If the SPAC finds a merger candidate, investors like BRW have the opportunity to get a ‘free look’ at the deal and either vote for the deal or choose to receive their cash redemption value. If the SPAC cannot find a merger candidate, it winds up and cash is returned to shareholders. Typically, the yield to ‘maturity’ on these SPAC opportunities is better than cash yields and is a safe haven when markets are tough.
Returns
It is hard to argue with Saba’s investment process, as the BRW fund ended 2022 with a 0.3% gain, outperforming 95% of its peers, as many credit-focused funds lost substantial sums during the Fed’s interest rate hikes in 2022 (Figure 2).
While it has only been 18 months since Saba took over management of the fund, early indications are that the fund’s investment results have been dramatically improved as the fund is ranked 1st quartile on the 1Yr and YTD time frame, a steep improvement from 4th quartile on 3/5/10/15 Yr time frames (Figure 3).
Distribution & Yield
When Saba took over management of the BRW fund, it also implemented a 12% managed distribution yield, based on an average NAV of the prior month. In the past twelve months, BRW’s distribution has amounted to $1.00 or a 11.9% distribution yield (Figure 4).
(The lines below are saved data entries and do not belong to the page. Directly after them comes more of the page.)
(** ** Reading nodes *)

Definition lookup_value (s : AivmVm) (v : AivmValue) : option AivmNodeRecord :=
  match v with VNode h => aivm_vm_lookup_node (node_store s) h | _ => None end.

(** The operand of the instructions on one node. *)
Definition pop_node (message : string) : M AivmNodeRecord :=
  let! value := aivm_stack_pop in
  let! s := get in
  match lookup_value s value with Some node => ret node | None => mismatch message end.

Definition op_node_kind : M unit :=
  let! node := pop_node "NODE_KIND requires node operand." in
  do! push_string_copy (node_kind node) in advance.

Definition op_node_id : M unit :=
  let! node := pop_node "NODE_ID requires node operand." in
  do! push_string_copy (node_id node) in advance.

Definition op_attr_count : M unit :=
  let! node := pop_node "ATTR_COUNT requires node operand." in
  op_push (VInt (i64_of_u64 (u64 (attr_count node)))).

Definition op_child_count : M unit :=
  let! value := aivm_stack_pop in
  let! s := get in
  match lookup_value s value with
  | Some node => op_push (VInt (i64_of_u64 (u64 (child_count node))))
  | None =>
      throw AIVM_VM_ERR_TYPE_MISMATCH (DFormat "CHILD_COUNT requires node operand; actual=%s handle=%lld nodeCount=%llu."
        [op_text (aivm_vm_value_type_name (value_type value)); ANum (match value with VNode h => h | _ => 0 end);
         ANum (node_count (node_store s))])
  end.

(** (node, int) operands. *)
Definition pop_node_index (message : string) : M (AivmNodeRecord * Z) :=
  let! (node_value, index_value) := pop_operands in
  let! s := get in
  match lookup_value s node_value, index_value with
  | Some node, VInt index => ret (node, index)
  | _, _ => mismatch message
  end.

(** [None] for an index outside the attributes of the node. *)
Definition attr_at (node : AivmNodeRecord) (index : Z) : M (option AivmNodeAttr) :=
  if (0 <=? index) && (index <? attr_count node) then
    let! s := get in
    let! attr := check (zget (node_attrs (node_store s)) (attr_start node + index)) in
    ret (Some attr)
  else ret None.

Definition attr_kind_name (v : AivmNodeAttrValue) : string :=
  match v with NAIdentifier _ => "identifier" | NAString _ => "string" | NAInt _ => "int" | NABool _ => "bool" end.

Definition op_attr (message : string) (push : option AivmNodeAttr -> M unit) : M unit :=
  let! (node, index) := pop_node_index message in
  let! attr := attr_at node index in
  do! push attr in advance.

Definition op_attr_key : M unit :=
  op_attr "ATTR_KEY requires (node,int)."
    (fun attr => push_string_copy (match attr with Some a => attr_key a | None => SExt [] end)).

Definition op_attr_value_kind : M unit :=
  op_attr "ATTR_VALUE_KIND requires (node,int)."
    (fun attr => push_string_copy (SExt (match attr with Some a => bytes_of_string (attr_kind_name (attr_value a)) | None => [] end))).

Definition op_attr_value_string : M unit :=
  op_attr "ATTR_VALUE_STRING requires (node,int)."
    (fun attr => push_string_copy
       match attr with
       | Some a => match attr_value a with NAIdentifier p | NAString p => or_empty p | _ => SExt [] end
       | None => SExt []
       end).

Definition op_attr_value_int : M unit :=
  op_attr "ATTR_VALUE_INT requires (node,int)."
    (fun attr => aivm_stack_push (VInt match attr with Some a => match attr_value a with NAInt i => i | _ => 0 end | None => 0 end)).

Definition op_attr_value_bool : M unit :=
  op_attr "ATTR_VALUE_BOOL requires (node,int)."
    (fun attr => aivm_stack_push (VBool match attr with Some a => match attr_value a with NABool b => b | _ => false end | None => false end)).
Investors should note that BRW’s average annual total returns have been below its distribution rate, so it has not ‘earned’ its distribution. Instead, the distribution is funded out of NAV as return-of-capital (“ROC”). In fiscal 2022, 71% of the fund’s $1.06 in distributions was funded out of ROC (Figure 5).
Regular readers know that I am usually critical of funds that cannot fund their distributions from earnings – I call these ‘return of principal’ funds as they give off the mirage of paying a high distribution, but they are simply funding the distribution by liquidating the fund’s NAV. I believe this criticism is appropriate in BRW’s case, at least until proven otherwise.
Distribution Arbitraging NAV Discount
However, it must be mentioned that BRW is a non-traditional CEF run by an activist investor group. So another way to think about BRW’s distribution is that the fund is arbitraging the steep discount to NAV of the fund’s units through paying a distribution that is mostly funded out of ROC (Figure 6).
In effect, investors can buy $1 of assets for $0.92, and have that $1 returned through the high distribution rate (provided the $1 in assets does not get turned into $0.80 by poor investment performance).
Fees
The BRW fund charged a relatively high total expenses of 2.36% of net assets in fiscal 2022. This is inclusive of fee waivers. Excluding fee waivers, the total expense ratio would have been 2.75%.
Conclusion
The BRW fund is a credit hedge fund managed by Saba Capital Management wrapped up in a CEF structure. It pays an attractive 12% of NAV managed distribution that has yielded 11.9% in the past twelve months.
I have concerns regarding the high distribution rate relative to the earnings power of the fund. However, viewed another way, the high distribution rate funded by ROC could simply be the manager arbitraging the significant discount to NAV of the fund’s shares.
BRW has managed 2022 superbly, returning 0.3% in total returns while other credit CEFs suffer double digit losses. I believe the fund is definitely worth monitoring, since the manager, Saba Capital, is one of the best credit managers in the world.